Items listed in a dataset
Lemma height_texel_step (t : Terrain Q) (z x : nat) (data : list Q) :
  grid_consistent t ->
  ~ (mTerrainSize t == 0)%Q ->
  ~ (mMaxHeight t - mMinHeight t == 0)%Q ->
  mHeightmapWidth t <= Int.int_max -> mHeightmapHeight t <= Int.int_max ->
  mHeightmapWidth t * mHeightmapHeight t < 2 ^ 32 ->
  Z.of_nat x < mHeightmapWidth t -> Z.of_nat z < mHeightmapHeight t ->
  length data = length (mHeightmap t) ->
  exists v,
    height_texel t z x (Some data)
    = Some (vec_set (z * Z.to_nat (mHeightmapWidth t) + x) v data)
    /\ (v == nth (z * Z.to_nat (mHeightmapWidth t) + x) (mHeightmap t) 0)%Q
    /\ (z * Z.to_nat (mHeightmapWidth t) + x < length data)%nat.
Proof.
  intros Hc HT HR Hw Hh Hfit Hx Hz Hlen.
  pose proof Hc as (Hw0 & Hh0 & Hgrid).
  assert (Hidx : Z.of_nat z * mHeightmapWidth t + Z.of_nat x
                 < mHeightmapWidth t * mHeightmapHeight t) by nia.
  assert (Hnat : Z.to_nat (Z.of_nat z * mHeightmapWidth t + Z.of_nat x)
                 = (z * Z.to_nat (mHeightmapWidth t) + x)%nat) by nia.
  assert (Hin : (z * Z.to_nat (mHeightmapWidth t) + x
                 < length (mHeightmap t))%nat)
    by (rewrite Hgrid; nia).
  destruct (@height_texel_value t x z
              (nth (z * Z.to_nat (mHeightmapWidth t) + x) (mHeightmap t) 0%Q)
              Hc HT HR Hw Hh Hx Hz) as (r & Hr & Er).
  { rewrite Hnat. apply nth_error_nth'. exact Hin. }
  unfold height_texel. cbn [obind].
  cbn [fsub fmul fdiv of_Z of_ratio exactQ].
  rewrite Hr. cbn [obind].
  rewrite (IntFacts.wrap_uint_small
             (n := Z.of_nat z * mHeightmapWidth t)) by nia.
  rewrite IntFacts.wrap_uint_small by nia.
  destruct (Z.ltb_spec (Z.of_nat z * mHeightmapWidth t + Z.of_nat x)
              (Z.of_nat (length data))) as [_|Hge]; [|lia].
  rewrite Hnat. eexists. split; [reflexivity|].
  split; [exact Er|lia].
Qed.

▶ **Problem details**
What is the number of lines in the data that include the word "length"? State only that number.

▶ **Task response**
4